Druggable genes in stage II
When restricting the analysis to stage II tumors, the correlation between survival and gene expression with an FDR below 1% and a hazard rate (HR) over one was significant for 72 druggable genes. This analysis was restricted to druggable genes to focus our search on potential therapy targets. When ranked by the achieved p value, the five most significant genes include colony-stimulating factor 1 receptor (CSF1R; HR = 2.86), filamin A (FLNA; HR = 2.88), trophoblast glycoprotein (TPBG; HR = 2.65), beta-2-microglobulin (B2M; HR = 2.62), and lysyl oxidase-like 2 (LOXL2; HR = 2.63). The KM plots for the top three genes are displayed in Figure 3, and the top ten genes are listed in Table 2. The complete list of all stage II-linked druggable genes is available in Table S4.
Figure 3.
Most significant druggable genes associated with shorter relapse-free survival
The top three genes in stage II patients include CSF1R (A), FLNA (C), and TPBG (E), and the three strongest genes in patients with stage III/IV colorectal cancer include BHLHE40 (B), COL4A2 (D), and TSC22D3 (F). HR = Hazard Rate, FDR = False Discovery Rate.

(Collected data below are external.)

(* ===== verification/Buffer.v ===== *)
(** * Buffer ([buffer.hpp], [buffer.cpp])

    The byte buffer of a connection: a vector and two indices into it.  A
    method is a computation over the buffer it is called on; a [const]
    method that reads no storage is a function of the buffer.  A pointer
    into the storage is its offset from [Begin()].  Reading or writing
    outside the vector is undefined behaviour, and [resize] beyond
    [max_size()] raises [std::length_error]; allocation itself does not
    fail.

    The specification is a queue of bytes: [content] is the abstraction
    function, [wf] the class invariant of the picture in [buffer.hpp]. *)

From S2P Require Import Prelude Kernel.

Module Buffer.

(** ** State *)

Record t := mk {
  buffer_ : list byte;
  reader_index_ : Z;
  writer_index_ : Z;
}.
#[global] Instance eta_t : Eta t := λ b,
  mk (buffer_ b) (reader_index_ b) (writer_index_ b).

Definition kCheapPrepend : Z := 8.
Definition kInitialSize : Z := 1024.
Definition kCRLF : list byte := [x0d; x0a].

(** ** The standard library on the storage *)

(** [std::vector<char>(n)]. *)
Definition vector_of_size (n : Z) : list byte := replicate (Z.to_nat n) x00.

(** [buffer_.resize(n)]. *)
Definition vector_resize (n : Z) : M t unit :=
  if vec_max_size <? n then throw LengthError
  else modify (λ b, b <| buffer_ ::= λ l, ztake n l ++ vector_of_size (n - zlen l) |>).

(** The element-by-element assignments of [std::copy], first to last. *)
Fixpoint copy_forward (n src dst : nat) (l : list byte) : list byte :=
  match n with
  | O => l
  | S n' =>
      copy_forward n' (S src) (S dst)
        match l !! src with Some x => <[dst := x]> l | None => l end
  end.

(** [std::copy(Begin() + first, Begin() + last, Begin() + dest)]. *)
Definition std_copy (first last dest : Z) : M t unit :=
  b ← get;
  let size := zlen (buffer_ b) in
  if (first <=? dest) && (dest <? last) then undef OverlappingCopy
  else if (first <=? last) && (last <=? size) && (dest + (last - first) <=? size) then
    modify (λ b, b <| buffer_ ::=
      copy_forward (Z.to_nat (last - first)) (Z.to_nat first) (Z.to_nat dest) |>)
  else undef OutOfBounds.

(** Copy of bytes from outside into the storage at [Begin() + off]. *)
Definition store (off : Z) (d : list byte) : M t unit :=
  b ← get;
  if off + zlen d <=? zlen (buffer_ b)
  then modify (λ b, b <| buffer_ ::= zsplice off d |>)
  else undef OutOfBounds.

(** The range [[off, off + len)] of the storage, as [std::string] reads it. *)
Definition load (off len : Z) : M t (list byte) :=
  b ← get;
  if (0 <=? len) && (off + len <=? zlen (buffer_ b))
  then mret (zslice off (off + len) (buffer_ b))
  else undef OutOfBounds.

(** [strlen] of the memory [s] points to. *)
Fixpoint strlen (s : list byte) : option Z :=
  match s with
  | [] => None
  | c :: s' => if decide (c = x00) then Some 0 else Z.succ <$> strlen s'
  end.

Druggable genes in stage III and IV tumors
In the third setting, we included a combined cohort of all stage III and all stage IV patients. The selection of this cohort is based on the fact that these patients routinely receive chemotherapy. The analysis results were filtered for druggable genes. When ordered by the Cox regression p value, the five strongest genes were basic-helix-loop-helix family member E40 (BHLHE40; HR = 2.6), COL4A2 (HR = 2.02), TSC22 domain family member 3 (TSC22D3; HR = 1.95), natriuretic peptide receptor 3 (NPR3; HR = 1.91), and A2M (HR = 1.86). Survival plots for the three top genes are available in Figure 3, and the strongest genes are listed in Table 2. The complete list of all genes significant in stage III and IV patients is accessible in Table S5.
GO analysis results
To reveal the underlying biological mechanisms, we thoroughly examined the comprehensive list of significant genes for overrepresented Gene Ontology (GO) categories using the TNM plotter’s functional analysis tools. The list included genes associated with RFS and OS in all patients with CRC with an FDR below 1%, a cutoff exceeding 200, and an HR greater than one. The most significant GO categories linked to RFS include extracellular matrix organization (GO: 0030198, p = 9.7E−38), cell-substrate adhesion (GO: 0031589, p = 2.4E−18), and cell-matrix adhesion (GO: 0007160, p = 1.2E−13). Interestingly, the same categories reached the highest significance for the OS-linked gene list as well—for a detailed account of all biological processes in each of the two settings, please refer to Table S6.
Discussion
Biomarkers linked to survival, with heightened expression correlating to unfavorable outcomes, present promising targets for therapeutic interventions in the field of oncology. An illustrative instance is HER2, initially identified as an indicator of poor prognosis in breast cancer. The availability of trastuzumab for patients with HER2-positive breast tumors enhanced OS and disease-free survival by almost 40%.20 Presently, the prognosis for early-stage HER2-positive breast cancer is notably positive, with the majority of patients potentially remaining free from the disease. In our present investigation, we leveraged a substantial cohort of patients with colon cancer with comprehensive clinical follow-up and transcriptome-level gene expression data. Using this dataset, we aimed to pinpoint new biomarker candidates and the most noteworthy druggable targets in three cohorts of patients with colon cancer.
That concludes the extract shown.